Cremos (como crê o condenado em suas divagações, mas sem sua interpelação oral) que primeiramente ele delira ao ver essas pessoas; a situação do prisioneiro, pelo rosto que vemos, é, realmente, um tanto de enfermo, um farrapo humano (e isso não são os fantasmas?). As descrições de por que essa gente lá está, ou ele lá está, vão se sucedendo e nos fazendo crer à maneira como ele descreve no livro. Não come direito, esteve muitos dias no mar, as alucinações lhe abatem, etc, etc. Cremos serem eles próprios fantasmas. Depois cremos ser o condenado à morte um fantasma. Depois cremos ser uma espécie de purgatório de Dante onde ele vive num círculo de morte especulável, de quem é o morto da vez. Suas especulações nos fazem especular até demais. Quem sou eu para especular sobre o fantástico? Ainda assim, as especulações são tudo o que se tem.
As paisagens, a mise-en-scène, dirão alguns, lembra a mutilação dos seres ante à imersão numa paisagem muito maior, o vazio dos personagens se construindo através do vazio das paisagens de um Antonioni, ou o esmagamento por elas dos amantes, como em Astruc, mais especificamente em A Educação Sentimental (1962), que, como disse Jean-André Fieschi, não mistura os méritos da literatura e do cinema. Talvez estejam certos.
O museu de Morel parece ter esse nome superficialmente, mas o tenha, talvez, em sua condição ontológica: guarda os seres como tais no tempo e o tempo em si; é a promessa talvez cumprida (não ideal, para nossa consciência) da eternidade. “A sobrevivência do tempo”, dirá Morel. Não é a sobrevivência da consciência como temos enquanto vivos, mas a sobrevivência da consciência naquele período, metonímia para o próprio ato de expressão nas “artes” (na falta de um termo melhor): nelas, a obra do criador, o material criado, é a sua própria consciência, enquanto habitação no tempo, seja ele linear, fragmentário ou repetitivo, o eterno retorno, que garante a repetição da consciência que habita cada um dos seres e que porventura os distingue.

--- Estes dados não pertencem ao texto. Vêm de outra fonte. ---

(** The parser leaves [null] or one of its two messages in [error]. *)
Lemma parse_error_cases :
  error (parseEquation eq) = None
  \/ error (parseEquation eq) = Some invalidFormat
  \/ error (parseEquation eq) = Some invalidNumber.
Proof.
  unfold parseEquation. destruct (matchGlobal reTerm _) as [terms|]; [|now right; left].
  destruct (fold_left addTerm terms (0, 0)) as [a b]. cbn [error].
  destruct (isNaN a || isNaN b); auto.
Qed.

(** Without an error neither sum is NaN. *)
Lemma parse_ok_not_nan :
  error (parseEquation eq) = None ->
  isNaN (slope (parseEquation eq)) = false /\ isNaN (intercept (parseEquation eq)) = false.
Proof.
  unfold parseEquation. destruct (matchGlobal reTerm _) as [terms|]; [|discriminate].
  destruct (fold_left addTerm terms (0, 0)) as [a b]. cbn [error slope intercept].
  destruct (isNaN a) eqn:Ha, (isNaN b) eqn:Hb; simpl; try discriminate. auto.
Qed.

(** Both messages are non-empty strings, hence truthy. *)
Lemma truthy_error :
  truthy (error (parseEquation eq)) = notNull (error (parseEquation eq)).
Proof.
  destruct parse_error_cases as [-> | [-> | ->]]; reflexivity.
Qed.

End Parser.

(** ** The fields of one run

    Each field of the result, read off the definition in terms of the
    statement that assigns it. *)

Section Run.

Variable errorState : string.
Variables demandEq supplyEq : string.
Variables demandShift supplyShift : float.

Let parsedDemand := parseEquation demandEq.
Let parsedSupply := parseEquation supplyEq.
Let currentDemandShift := currentShift demandShift.
Let currentSupplyShift := currentShift supplyShift.
Let bD_shifted := intercept parsedDemand + currentDemandShift.
Let bS_shifted := intercept parsedSupply + currentSupplyShift.
Let found := equilibria parsedDemand parsedSupply bD_shifted bS_shifted.
Let r := calculateEquilibrium errorState demandEq supplyEq demandShift supplyShift.

Ltac open_run :=
  unfold r, calculateEquilibrium;
  fold parsedDemand parsedSupply currentDemandShift currentSupplyShift;
  fold bD_shifted bS_shifted; fold found;
  destruct found as [[e i] sh];
  match goal with
  | |- context [sampleLoop ?a ?b ?c ?d ?st] => destruct (sampleLoop a b c d st) as [g t]
  end.

Lemma run_initial :
  localPEInitial r = option_map fst (snd (fst found))
  /\ localQEInitial r = option_map snd (snd (fst found)).
Proof. open_run. split; reflexivity. Qed.

Lemma run_shifted :
  localPEShifted r = option_map fst (snd found)
  /\ localQEShifted r = option_map snd (snd found).
Proof. open_run. split; reflexivity. Qed.

Lemma run_error :
  localError r =
  if String.eqb (fst (fst found)) ""
     && negb (notNull (localPEInitial r)) && negb (notNull (localPEShifted r))
     && (strictNe currentDemandShift 0 || strictNe currentSupplyShift 0)
  then noValidEquilibrium else fst (fst found).
Proof. open_run. destruct i as [[? ?]|], sh as [[? ?]|]; reflexivity. Qed.

Lemma run_store :
  setErrorCalls r =
  ((if negb (String.eqb errorState "") then [""] else [])
   ++ (if negb (String.eqb (localError r) errorState) then [localError r] else []))%list.
Proof. open_run. destruct i as [[? ?]|], sh as [[? ?]|]; reflexivity. Qed.

Lemma run_range :
  maxQuantityValue r =
  quantityRange parsedDemand parsedSupply currentDemandShift currentSupplyShift
                (localQEInitial r) (localQEShifted r).
Proof. open_run. reflexivity. Qed.

Lemma run_graph :
  graphDataPoints r =
  fst (sampleLoop parsedDemand parsedSupply bD_shifted bS_shifted
         ((maxQuantityValue r - minQuantityValue) / ofNat numPointsGraph)).
Proof.
  unfold r, calculateEquilibrium;
  fold parsedDemand parsedSupply currentDemandShift currentSupplyShift;
  fold bD_shifted bS_shifted; fold found.
  destruct found as [[e i] sh].
  match goal with
  | |- context [sampleLoop ?a ?b ?c ?d ?st] => destruct (sampleLoop a b c d st) as [g t] eqn:E
  end.
  cbn [graphDataPoints maxQuantityValue]. rewrite E. reflexivity.
Qed.

Lemma run_table :
  sortedTableQuantities r =
  sortBy (fun a b => a - b)
    (addQuantity (localQEShifted r)
       (addQuantity (localQEInitial r)
          (snd (sampleLoop parsedDemand parsedSupply bD_shifted bS_shifted
                  ((maxQuantityValue r - minQuantityValue) / ofNat numPointsGraph)))))
  /\ tableDataPoints r =
     map (tableRowOf parsedDemand parsedSupply bD_shifted bS_shifted
            (localQEInitial r) (localQEShifted r))
         (sortedTableQuantities r).
Proof.
  unfold r, calculateEquilibrium;
  fold parsedDemand parsedSupply currentDemandShift currentSupplyShift;
  fold bD_shifted bS_shifted; fold found.
  destruct found as [[e i] sh].
  match goal with
  | |- context [sampleLoop ?a ?b ?c ?d ?st] => destruct (sampleLoop a b c d st) as [g t] eqn:E
  end.
  cbn [sortedTableQuantities tableDataPoints maxQuantityValue localQEInitial localQEShifted].
  rewrite E. split; reflexivity.
Qed.

(** Without a parse error the two equilibria are those of [solve], and the
    text left in [localError] is empty or the one about parallel slopes. *)
Lemma found_ok :
  error parsedDemand = None -> error parsedSupply = None ->
  found =
  (if strictNe (slope parsedSupply - slope parsedDemand) 0 then "" else parallelSlopes,
   solve (slope parsedDemand) (intercept parsedDemand)
         (slope parsedSupply) (intercept parsedSupply),
   solve (slope parsedDemand) bD_shifted (slope parsedSupply) bS_shifted).
Proof.
  intros Hd Hs. unfold found, equilibria. rewrite Hd, Hs. reflexivity.
Qed.

End Run.

(** ** The error state after a run

    The callback clears the state when the message it captured is not empty
    and stores the new message when it differs from the captured one: a new
    message equal to the captured one is not stored, and the run leaves the
    state empty. *)

Lemma errorAfter_spec
  (errorState : string) (demandEq supplyEq : string) (demandShift supplyShift : float) :
  let r := calculateEquilibrium errorState demandEq supplyEq demandShift supplyShift in
  errorAfter errorState r = if String.eqb (localError r) errorState then "" else localError r.
Proof.
  intros r. unfold errorAfter.
  pose proof (run_store errorState demandEq supplyEq demandShift supplyShift) as H.
  cbv zeta in H. fold r in H. rewrite H.
  destruct (String.eqb (localError r) errorState) eqn:E; cbn [negb].
  - rewrite app_nil_r. destruct (String.eqb errorState "") eqn:E0; cbn [negb last].
    + now apply String.eqb_eq in E0.
    + reflexivity.
  - now rewrite last_last.
Qed.

(** ** The solver *)

Lemma strictEq_sym (x y : float) : (x =? y) = (y =? x).
Proof.
  rewrite !eqb_spec. unfold SFeqb. rewrite (SFcompare_antisym (Prim2SF x) (Prim2SF y)).
  destruct (SFcompare (Prim2SF x) (Prim2SF y)) as [[]|]; reflexivity.
Qed.

(** The shift the solver uses is the number in the shift state, up to the
    sign of a zero. *)
Lemma currentShift_eq (x : float) :
  isNaN x = false -> strictEq (currentShift x) x = true.
Proof.
  intros H. unfold currentShift, strictEq. rewrite H. simpl.
  destruct (x =? 0) eqn:E.
  - rewrite strictEq_sym. exact E.
  - unfold isNaN in H. now apply negb_false_iff in H.
Qed.

(** The acceptance test, conjunct by conjunct. *)
Lemma accepted_spec (p q : float) :
  accepted p q = true <->
  isNaN p = false /\ isNaN q = false /\ ge q 0 = true /\ ge p 0 = true.
Proof.
  unfold accepted. rewrite !andb_true_iff, !negb_true_iff. tauto.
Qed.

(** [solve] returns the two formulas when the guard and the acceptance test
    pass, and nothing otherwise. *)
Lemma solve_spec (aD bD aS bS : float) :
  let p_calc := (bD - bS) / (aS - aD) in
  let q_calc := aD * p_calc + bD in
  solve aD bD aS bS =
  if strictNe (aS - aD) 0 && accepted p_calc q_calc then Some (p_calc, q_calc) else None.
Proof.
  unfold solve. destruct (strictNe (aS - aD) 0); simpl; reflexivity.
Qed.

(** What [solve] returns passed the acceptance test. *)
Lemma solve_accepted (aD bD aS bS p q : float) :
  solve aD bD aS bS = Some (p, q) -> accepted p q = true.
Proof.
  unfold solve. destruct (strictNe (aS - aD) 0); [|discriminate].
  destruct (accepted _ _) eqn:E; [|discriminate]. intros H. injection H as <- <-. exact E.
Qed.

(** *** C1 *)

(** C1.  When both equations parse and the slopes differ, the original
    equilibrium is the price [(bD - bS) / (aS - aD)] with the quantity
    [aD * price + bD]: these two numbers are what the run reports when they
    pass the acceptance test, and nothing is reported when they do not.  At
    the default equations (demand slope -1 and intercept 16, supply slope 1
    and intercept 4) this is price 6 and quantity 10. *)
Theorem original_equilibrium_formula
  (errorState : string) (demandEq supplyEq : string) (demandShift supplyShift : float) :
  let d := parseEquation demandEq in
  let s := parseEquation supplyEq in
  let r := calculateEquilibrium errorState demandEq supplyEq demandShift supplyShift in
  let price := (intercept d - intercept s) / (slope s - slope d) in
  let quantity := slope d * price + intercept d in
  error d = None -> error s = None -> strictNe (slope s) (slope d) = true ->
  (accepted price quantity = true ->
   localPEInitial r = Some price /\ localQEInitial r = Some quantity)
  /\ (accepted price quantity = false ->
      localPEInitial r = None /\ localQEInitial r = None).
Proof.
  intros d s r price quantity Hd Hs Hne.
  destruct (parse_ok_not_nan demandEq Hd) as [Nd _].
  destruct (parse_ok_not_nan supplyEq Hs) as [Ns _].
  pose proof (sub_distinct _ _ Ns Nd Hne) as Hguard.
  destruct (run_initial errorState demandEq supplyEq demandShift supplyShift) as [HP HQ].
  subst r price quantity d s.
  rewrite (found_ok _ _ _ _ Hd Hs) in HP, HQ. cbn [fst snd] in HP, HQ.
  rewrite solve_spec, Hguard in HP, HQ. cbn [andb] in HP, HQ.
  split; intros Hacc; rewrite Hacc in HP, HQ; split; assumption.
Qed.

Lemma original_equilibrium_default :
  let r := calculateEquilibrium "" "-P + 16" "P + 4" 0 0 in
  localPEInitial r = Some 6 /\ localQEInitial r = Some 10.
Proof.
  exact (proj1 (original_equilibrium_formula "" "-P + 16" "P + 4" 0 0
                  eq_refl eq_refl eq_refl) eq_refl).
Defined.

Faustine, mulher que o protagonista fica observando toda vez que, com seus lenços coloridos, ela acompanha o pôr do sol, o faz oscilar em suas decisões de vida ou morte: “No espero nada. Esto no es horrible. Después de resolverlo, he ganado tranquilidade. Pero esa mujer me há dado una esperanza. Debo temer las esperanzas.”3. Aos poucos ele se torna um amante da sua imagem, analisando minuciosamente a relação dela com Morel: “no hay prueba definitiva de que Faustine sienta amor por Morel. Tal vez el Origen de las sospechas esté en mi egoísmo.“4 Seja qual for a diferença ontológica que o distingue de Faustine, ele pede a quem puder o ato misericordioso de fazê-lo entrar na consciência de Faustine.
Em A invenção de Morel, várias teorias (existenciais, referentes ao tempo, à sucessão do tempo, etc.) desejam habitar o museu (e por conseguinte, a obra), mas elas encontram apenas a ocupação dos seres em suas respectivas condições, para não reduzir o fantástico a uma descrição limitadora.
O museu de Morel é a especulação do condenado à morte: “la vida será, pues, um depósito de la muerte”5. No livro, o condenado quer apenas viver no céu que é a consciência de Faustine. No filme, Morel será destruído. Talvez, para Emídio Greco, a conservação do tempo e a tentativa de parar o tempo venham junto com a destruição do tempo em si, uma das maiores conquistas do século XX.